Dangerous heat predicted, here’s how to stay cool this weekend

dangerous heat

The National Weather Service (NWS) in Milwaukee/Sullivan is forecasting the potential for dangerous heat this weekend.

According to the National Weather Service, temperatures will climb into the 90s this weekend, with heat indices approaching or exceeding 100. Lake Michigan will limit lakeside temps to the upper 80s on Saturday, but even lakeside areas may reach into the mid-90s on Sunday. The hot conditions could linger into Monday. Heat is one of the leading weather-related killers in the United States, resulting in hundreds of fatalities each year and even more heat-related illnesses.

Those most at risk of heat-related illnesses are small children, the elderly and those with chronic medical conditions. Check in on family, friends and neighbors, especially those who may be at risk.
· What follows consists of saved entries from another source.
(** X14: the user's entry point runs only once the adapter is rebuilt and
    the scripts are in place.  If rebuilding the adapter raises, or if an
    archive was shipped and the scripts path already exists, the exception
    is returned with the filesystem untouched, whatever the entry point
    would have done; when no archive was shipped, the entry point runs on
    the filesystem as it is. *)
Theorem isolated_runner_guards (request : @execution_request Manifest MacroManifest)
    (fs : filesystem) :
  let config := request_config request in
  let rebuilt :=
    reconstruct_adapter config (request_manifest request)
      (request_macro_manifest request) in
  (∀ e, rebuilt = Raise e → runner request fs = (fs, Raise e))
  ∧ (∀ adapter zip,
       rebuilt = Ok adapter → local_packages request = Some zip →
       path_exists fs (get_fal_scripts_path config) = true →
       runner request fs
       = (fs, Raise (AssertionError
                       ("Path: " +:+ path_str (get_fal_scripts_path config)
                        +:+ " already exists in isolate cloud."))))
  ∧ (∀ adapter,
       rebuilt = Ok adapter → local_packages request = None →
       runner request fs
       = run_with_adapter (request_code request) adapter config fs).
Proof.
  intros config rebuilt. unfold _isolated_runner.
  cbv [mbind action_bind lift]. fold config. fold rebuilt.
  split; [|split].
  - by intros e ->.
  - intros adapter zip -> -> Hex. unfold unpack_local_packages.
    cbv [mbind action_bind get_state]. by rewrite Hex.
  - by intros adapter -> ->.
Qed.


End isolated_runner.

Lemma isolated_runner_guards_witness :
  _isolated_runner (Manifest := ()) (MacroManifest := ()) (Adapter := ())
    (AdapterResponse := string)
    (λ _, ["srv"]) (λ _ _ _, Ok ())
    (λ _ _ _ fs, (<[ ["srv"; "out"] := File [] ]> fs, Ok "ran"))
    (ExecutionRequest "def main(): pass" example_config () ()
       (Some example_archive))
    example_host
  = (example_host,
     Raise (AssertionError "Path: /srv already exists in isolate cloud.")).
Proof.
  eapply (isolated_runner_guards (Manifest := ()) (MacroManifest := ())
            (Adapter := ()) (AdapterResponse := string));
    reflexivity.
Defined.


(* ================================================================== *)
(** * Well-formedness is kept by unpacking *)

Section keeping_well_formed.

Implicit Types (fs : filesystem) (p q dest : path) (n : node).

Lemma keeps_ret {A : Type} (a : A) : keeps_well_formed (mret a).
Proof. by intros fs. Qed.

Lemma keeps_raise {A : Type} (e : pyexn) : keeps_well_formed (raise (A := A) e).
Proof. by intros fs. Qed.

Lemma keeps_bind {A B : Type} (act : action filesystem A)
    (k : A → action filesystem B) :
  keeps_well_formed act → (∀ a, keeps_well_formed (k a)) →
  keeps_well_formed (act ≫= k).
Proof.
  intros Hact Hk fs Hwf. cbv [mbind action_bind].
  specialize (Hact fs Hwf). destruct (act fs) as [fs1 [a|e]]; [|done].
  by apply Hk.
Qed.

Lemma keeps_get_state {B : Type} (k : filesystem → action filesystem B) :
  (∀ s, keeps_well_formed (k s)) → keeps_well_formed (get_state ≫= k).
Proof. intros Hk fs Hwf. cbv [mbind action_bind get_state]. by apply Hk. Qed.

Lemma parent_shorter p : p ≠ [] → parent p ≠ p.
Proof.
  intros Hne Heq. apply (f_equal length) in Heq. unfold parent in Heq.
  rewrite length_take in Heq. destruct p; [done|cbn in Heq; lia].
Qed.

Lemma well_formed_insert fs p n :
  well_formed fs → fs !! parent p = Some Dir →
  fs !! p = None ∨ (n ≠ Dir ∧ fs !! p ≠ Some Dir) →
  well_formed (<[p := n]> fs).
Proof.
  intros [Hroot Hall] Hparent Hp.
  assert (p ≠ []) as Hne.
  { intros ->. destruct Hp as [?|[_ ?]]; congruence. }
  split; [by rewrite lookup_insert_ne|].
  intros q n' Hq. destruct (decide (q = [])) as [?|Hq0]; [by left|right].
  assert (fs !! p ≠ Some Dir) as Hnodir by (destruct Hp as [?|[_ ?]]; congruence).
  destruct (decide (p = q)) as [<-|Hpq].
  - by rewrite lookup_insert_ne by (by apply not_eq_sym, parent_shorter).
  - rewrite lookup_insert_ne in Hq by done.
    destruct (Hall q n' Hq) as [?|Hpar]; [done|].
    rewrite lookup_insert_ne; [done|]. intros Heq. by rewrite Heq in Hnodir.
Qed.

Lemma os_mkdir_keeps p : keeps_well_formed (os_mkdir p).
Proof.
  intros fs Hwf. unfold os_mkdir.
  destruct (fs !! p) eqn:Hp; [done|].
  destruct (fs !! parent p) as [[|?]|] eqn:Hparent; [|done..].
  apply well_formed_insert; auto.
Qed.

Lemma write_file_keeps p data : keeps_well_formed (write_file p data).
Proof.
  intros fs Hwf. unfold write_file.
  destruct (fs !! p) as [[|d]|] eqn:Hp; [done| |];
    (destruct (fs !! parent p) as [[|?]|] eqn:Hparent; [|done..]);
    apply well_formed_insert; auto.
  right. split; [done|congruence].
Qed.

Lemma makedirs_from_keeps names : ∀ base fs,
  well_formed fs → fs !! base = Some Dir →
  well_formed (makedirs_from base names fs).1.
Proof.
  induction names as [|name rest IH]; intros base fs Hwf Hbase; cbn; [done|].
  destruct (fs !! (base ++ [name])) as [[|?]|] eqn:E; [by apply IH|done|].
  apply IH; [|apply lookup_insert_eq].
  apply well_formed_insert; [done|by rewrite parent_snoc|by left].
Qed.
Racine County Emergency Management is recommending that people take the following precautions to “Beat the Heat”:

  1. Never leave children, disabled persons, or pets in a parked car – even briefly.  Temperatures in a car can become life threatening within minutes. On an 80-degree day with sunshine, the temperature inside a car even with the windows cracked slightly can rise 20 to 30 degrees above the outside temperature in 10 to 20 minutes. There have been cases where the inside temperature rose 40 degrees!
  2. Keep your living space cool.  Cover windows to keep the sun from shining in.  If you don’t have an air conditioner, open windows to let air circulate.  When it’s hotter than 95 degrees use fans to blow hot air out of the window rather than to blow hot air on your body.  Basements or ground floors are often cooler than upper floors.
  3. Slow down and limit physical activity.  Plan outings or exertion for the early morning or after dark when temperatures are cooler.
  4. Drink plenty of water and eat lightly.  Don’t wait for thirst, but instead drink plenty of water throughout the day.  Avoid alcohol or caffeine and stay away from hot, heavy meals.
  5. Wear lightweight, loose-fitting, light-colored clothing.  Add a hat or umbrella to keep your head cool…and don’t forget sunscreen!
  6. Don’t stop taking medication unless your doctor says you should.  Take extra care to stay cool and ask your doctor or pharmacist for any special heat advice.
  7. Taking a cool shower or bath will cool you down.  A shower or bath will work faster than an air conditioner.  Applying cold wet rags to the neck, head and limbs also cools down the body quickly.

Finally, don’t forget about pets during periods of excessive heat. Dogs and cats don’t perspire, they pant, and panting isn’t very effective in extreme hot weather.

If you have pets, please take the following precautions:

  • Never leave an animal in a parked vehicle, even for a few minutes. The temperature in a parked car may hit 120 degrees within minutes, so just a 10-minute stop may be dangerous. Opening the windows a few inches doesn’t provide enough cooling. If you’re running errands, leave your dog home — in a cool basement, or in a shaded yard with a wading pool. If you’re traveling, make your pit stops at places where your pet can get out of the vehicle.
  • Provide fresh, cool drinking water at all times — including in your vehicle when you’re traveling.
  • Outdoor kennels must be well-ventilated and shaded, with water in bowls that will not tip.
  • Don’t exercise pets on hot days or warm, humid nights.
  • Groom your pet. Clip long coats to about an inch — shorter clips or shaving can leave dogs vulnerable to sunburn. Brush cats daily in hot weather, when they shed profusely, to help keep them comfortable by preventing hairballs. Good grooming can prevent summer skin problems, too.